[SUPPLIED RECORDS]
════════════════

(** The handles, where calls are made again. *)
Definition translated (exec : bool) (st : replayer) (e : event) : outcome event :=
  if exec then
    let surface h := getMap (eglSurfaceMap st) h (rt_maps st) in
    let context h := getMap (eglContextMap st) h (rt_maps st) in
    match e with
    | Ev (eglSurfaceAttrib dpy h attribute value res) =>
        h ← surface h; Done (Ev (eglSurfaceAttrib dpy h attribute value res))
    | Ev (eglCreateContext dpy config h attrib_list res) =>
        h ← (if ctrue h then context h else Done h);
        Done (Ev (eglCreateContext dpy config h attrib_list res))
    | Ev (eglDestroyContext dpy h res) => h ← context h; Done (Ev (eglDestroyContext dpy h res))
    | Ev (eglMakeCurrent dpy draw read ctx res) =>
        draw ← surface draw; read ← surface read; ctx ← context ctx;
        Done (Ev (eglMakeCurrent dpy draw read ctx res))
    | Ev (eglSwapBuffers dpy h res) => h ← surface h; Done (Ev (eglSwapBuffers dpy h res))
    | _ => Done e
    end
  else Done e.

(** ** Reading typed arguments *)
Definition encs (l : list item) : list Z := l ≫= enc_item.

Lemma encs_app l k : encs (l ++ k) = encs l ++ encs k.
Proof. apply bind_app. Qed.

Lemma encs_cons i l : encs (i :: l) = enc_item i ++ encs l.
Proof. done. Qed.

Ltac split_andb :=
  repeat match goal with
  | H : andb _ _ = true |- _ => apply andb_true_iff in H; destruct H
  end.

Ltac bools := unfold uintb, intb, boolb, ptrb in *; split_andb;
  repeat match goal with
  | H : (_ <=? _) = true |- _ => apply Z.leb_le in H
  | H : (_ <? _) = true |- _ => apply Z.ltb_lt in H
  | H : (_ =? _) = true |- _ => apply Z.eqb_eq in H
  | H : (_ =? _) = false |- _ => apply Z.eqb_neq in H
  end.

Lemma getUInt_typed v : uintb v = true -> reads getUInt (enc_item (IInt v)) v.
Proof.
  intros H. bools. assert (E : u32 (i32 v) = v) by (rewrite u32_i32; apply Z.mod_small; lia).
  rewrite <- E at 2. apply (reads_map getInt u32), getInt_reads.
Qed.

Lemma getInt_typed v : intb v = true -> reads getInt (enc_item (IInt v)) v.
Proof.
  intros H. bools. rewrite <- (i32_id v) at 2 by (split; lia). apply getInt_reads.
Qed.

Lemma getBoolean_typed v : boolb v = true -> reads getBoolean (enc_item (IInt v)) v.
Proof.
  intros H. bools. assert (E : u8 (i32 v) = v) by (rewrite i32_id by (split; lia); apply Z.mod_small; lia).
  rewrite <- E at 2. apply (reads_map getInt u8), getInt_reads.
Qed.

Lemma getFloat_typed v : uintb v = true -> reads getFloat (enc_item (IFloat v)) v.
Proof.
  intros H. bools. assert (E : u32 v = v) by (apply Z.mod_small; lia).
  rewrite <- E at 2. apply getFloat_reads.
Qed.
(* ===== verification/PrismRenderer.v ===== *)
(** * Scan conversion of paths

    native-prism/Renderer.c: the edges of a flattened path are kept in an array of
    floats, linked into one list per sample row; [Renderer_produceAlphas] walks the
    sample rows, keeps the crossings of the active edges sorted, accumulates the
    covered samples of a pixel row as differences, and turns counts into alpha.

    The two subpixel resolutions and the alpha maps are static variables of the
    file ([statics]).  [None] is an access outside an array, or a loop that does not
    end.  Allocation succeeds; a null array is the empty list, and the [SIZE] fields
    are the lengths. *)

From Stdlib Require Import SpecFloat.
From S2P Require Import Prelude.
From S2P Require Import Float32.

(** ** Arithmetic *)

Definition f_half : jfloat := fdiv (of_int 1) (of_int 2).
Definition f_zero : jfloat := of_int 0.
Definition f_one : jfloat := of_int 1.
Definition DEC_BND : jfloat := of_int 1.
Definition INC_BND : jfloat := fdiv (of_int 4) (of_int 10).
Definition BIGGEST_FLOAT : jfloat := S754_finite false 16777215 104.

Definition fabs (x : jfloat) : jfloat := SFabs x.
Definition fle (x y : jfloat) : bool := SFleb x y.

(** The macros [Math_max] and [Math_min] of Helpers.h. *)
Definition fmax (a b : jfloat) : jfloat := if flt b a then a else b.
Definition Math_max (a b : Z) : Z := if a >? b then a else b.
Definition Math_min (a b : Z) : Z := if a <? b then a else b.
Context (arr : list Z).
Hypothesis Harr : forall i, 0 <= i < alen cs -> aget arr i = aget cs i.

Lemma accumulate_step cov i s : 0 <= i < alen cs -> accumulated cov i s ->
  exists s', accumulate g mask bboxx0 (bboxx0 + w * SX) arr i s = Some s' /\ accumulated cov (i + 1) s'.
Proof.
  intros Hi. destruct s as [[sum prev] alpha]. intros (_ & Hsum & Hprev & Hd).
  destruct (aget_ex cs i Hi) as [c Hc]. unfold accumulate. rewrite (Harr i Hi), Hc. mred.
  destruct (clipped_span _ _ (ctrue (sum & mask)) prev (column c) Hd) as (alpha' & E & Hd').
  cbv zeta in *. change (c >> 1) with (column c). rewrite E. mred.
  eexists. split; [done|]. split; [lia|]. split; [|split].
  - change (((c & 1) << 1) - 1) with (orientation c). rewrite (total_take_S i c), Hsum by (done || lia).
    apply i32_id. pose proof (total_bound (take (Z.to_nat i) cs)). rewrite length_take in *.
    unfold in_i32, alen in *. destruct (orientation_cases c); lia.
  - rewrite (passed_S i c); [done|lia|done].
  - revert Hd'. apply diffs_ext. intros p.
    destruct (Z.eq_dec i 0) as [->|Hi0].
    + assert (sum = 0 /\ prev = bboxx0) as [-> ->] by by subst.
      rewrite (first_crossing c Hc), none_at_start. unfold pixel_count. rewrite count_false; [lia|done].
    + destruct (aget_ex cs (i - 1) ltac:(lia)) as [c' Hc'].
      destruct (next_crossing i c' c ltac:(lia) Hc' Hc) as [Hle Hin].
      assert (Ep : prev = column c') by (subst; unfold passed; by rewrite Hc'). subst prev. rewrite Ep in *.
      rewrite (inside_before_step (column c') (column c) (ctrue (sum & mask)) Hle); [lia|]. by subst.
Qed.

════════════════

[PROBLEM TO SOLVE] Having read the entries, output all of them verbatim.

[RESPONSE TO THE TASK]
(** The handles, where calls are made again. *)
Definition translated (exec : bool) (st : replayer) (e : event) : outcome event :=
  if exec then
    let surface h := getMap (eglSurfaceMap st) h (rt_maps st) in
    let context h := getMap (eglContextMap st) h (rt_maps st) in
    match e with
    | Ev (eglSurfaceAttrib dpy h attribute value res) =>
        h ← surface h; Done (Ev (eglSurfaceAttrib dpy h attribute value res))
    | Ev (eglCreateContext dpy config h attrib_list res) =>
        h ← (if ctrue h then context h else Done h);
        Done (Ev (eglCreateContext dpy config h attrib_list res))
    | Ev (eglDestroyContext dpy h res) => h ← context h; Done (Ev (eglDestroyContext dpy h res))
    | Ev (eglMakeCurrent dpy draw read ctx res) =>
        draw ← surface draw; read ← surface read; ctx ← context ctx;
        Done (Ev (eglMakeCurrent dpy draw read ctx res))
    | Ev (eglSwapBuffers dpy h res) => h ← surface h; Done (Ev (eglSwapBuffers dpy h res))
    | _ => Done e
    end
  else Done e.

(** ** Reading typed arguments *)
Definition encs (l : list item) : list Z := l ≫= enc_item.

Lemma encs_app l k : encs (l ++ k) = encs l ++ encs k.
Proof. apply bind_app. Qed.

Lemma encs_cons i l : encs (i :: l) = enc_item i ++ encs l.
Proof. done. Qed.

Ltac split_andb :=
  repeat match goal with
  | H : andb _ _ = true |- _ => apply andb_true_iff in H; destruct H
  end.

Ltac bools := unfold uintb, intb, boolb, ptrb in *; split_andb;
  repeat match goal with
  | H : (_ <=? _) = true |- _ => apply Z.leb_le in H
  | H : (_ <? _) = true |- _ => apply Z.ltb_lt in H
  | H : (_ =? _) = true |- _ => apply Z.eqb_eq in H
  | H : (_ =? _) = false |- _ => apply Z.eqb_neq in H
  end.

Lemma getUInt_typed v : uintb v = true -> reads getUInt (enc_item (IInt v)) v.
Proof.
  intros H. bools. assert (E : u32 (i32 v) = v) by (rewrite u32_i32; apply Z.mod_small; lia).
  rewrite <- E at 2. apply (reads_map getInt u32), getInt_reads.
Qed.

Lemma getInt_typed v : intb v = true -> reads getInt (enc_item (IInt v)) v.
Proof.
  intros H. bools. rewrite <- (i32_id v) at 2 by (split; lia). apply getInt_reads.
Qed.

Lemma getBoolean_typed v : boolb v = true -> reads getBoolean (enc_item (IInt v)) v.
Proof.
  intros H. bools. assert (E : u8 (i32 v) = v) by (rewrite i32_id by (split; lia); apply Z.mod_small; lia).
  rewrite <- E at 2. apply (reads_map getInt u8), getInt_reads.
Qed.

Lemma getFloat_typed v : uintb v = true -> reads getFloat (enc_item (IFloat v)) v.
Proof.
  intros H. bools. assert (E : u32 v = v) by (apply Z.mod_small; lia).
  rewrite <- E at 2. apply getFloat_reads.
Qed.
(* ===== verification/PrismRenderer.v ===== *)
(** * Scan conversion of paths

    native-prism/Renderer.c: the edges of a flattened path are kept in an array of
    floats, linked into one list per sample row; [Renderer_produceAlphas] walks the
    sample rows, keeps the crossings of the active edges sorted, accumulates the
    covered samples of a pixel row as differences, and turns counts into alpha.

    The two subpixel resolutions and the alpha maps are static variables of the
    file ([statics]).  [None] is an access outside an array, or a loop that does not
    end.  Allocation succeeds; a null array is the empty list, and the [SIZE] fields
    are the lengths. *)

From Stdlib Require Import SpecFloat.
From S2P Require Import Prelude.
From S2P Require Import Float32.

(** ** Arithmetic *)

Definition f_half : jfloat := fdiv (of_int 1) (of_int 2).
Definition f_zero : jfloat := of_int 0.
Definition f_one : jfloat := of_int 1.
Definition DEC_BND : jfloat := of_int 1.
Definition INC_BND : jfloat := fdiv (of_int 4) (of_int 10).
Definition BIGGEST_FLOAT : jfloat := S754_finite false 16777215 104.

Definition fabs (x : jfloat) : jfloat := SFabs x.
Definition fle (x y : jfloat) : bool := SFleb x y.

(** The macros [Math_max] and [Math_min] of Helpers.h. *)
Definition fmax (a b : jfloat) : jfloat := if flt b a then a else b.
Definition Math_max (a b : Z) : Z := if a >? b then a else b.
Definition Math_min (a b : Z) : Z := if a <? b then a else b.
Context (arr : list Z).
Hypothesis Harr : forall i, 0 <= i < alen cs -> aget arr i = aget cs i.

Lemma accumulate_step cov i s : 0 <= i < alen cs -> accumulated cov i s ->
  exists s', accumulate g mask bboxx0 (bboxx0 + w * SX) arr i s = Some s' /\ accumulated cov (i + 1) s'.
Proof.
  intros Hi. destruct s as [[sum prev] alpha]. intros (_ & Hsum & Hprev & Hd).
  destruct (aget_ex cs i Hi) as [c Hc]. unfold accumulate. rewrite (Harr i Hi), Hc. mred.
  destruct (clipped_span _ _ (ctrue (sum & mask)) prev (column c) Hd) as (alpha' & E & Hd').
  cbv zeta in *. change (c >> 1) with (column c). rewrite E. mred.
  eexists. split; [done|]. split; [lia|]. split; [|split].
  - change (((c & 1) << 1) - 1) with (orientation c). rewrite (total_take_S i c), Hsum by (done || lia).
    apply i32_id. pose proof (total_bound (take (Z.to_nat i) cs)). rewrite length_take in *.
    unfold in_i32, alen in *. destruct (orientation_cases c); lia.
  - rewrite (passed_S i c); [done|lia|done].
  - revert Hd'. apply diffs_ext. intros p.
    destruct (Z.eq_dec i 0) as [->|Hi0].
    + assert (sum = 0 /\ prev = bboxx0) as [-> ->] by by subst.
      rewrite (first_crossing c Hc), none_at_start. unfold pixel_count. rewrite count_false; [lia|done].
    + destruct (aget_ex cs (i - 1) ltac:(lia)) as [c' Hc'].
      destruct (next_crossing i c' c ltac:(lia) Hc' Hc) as [Hle Hin].
      assert (Ep : prev = column c') by (subst; unfold passed; by rewrite Hc'). subst prev. rewrite Ep in *.
      rewrite (inside_before_step (column c') (column c) (ctrue (sum & mask)) Hle); [lia|]. by subst.
Qed.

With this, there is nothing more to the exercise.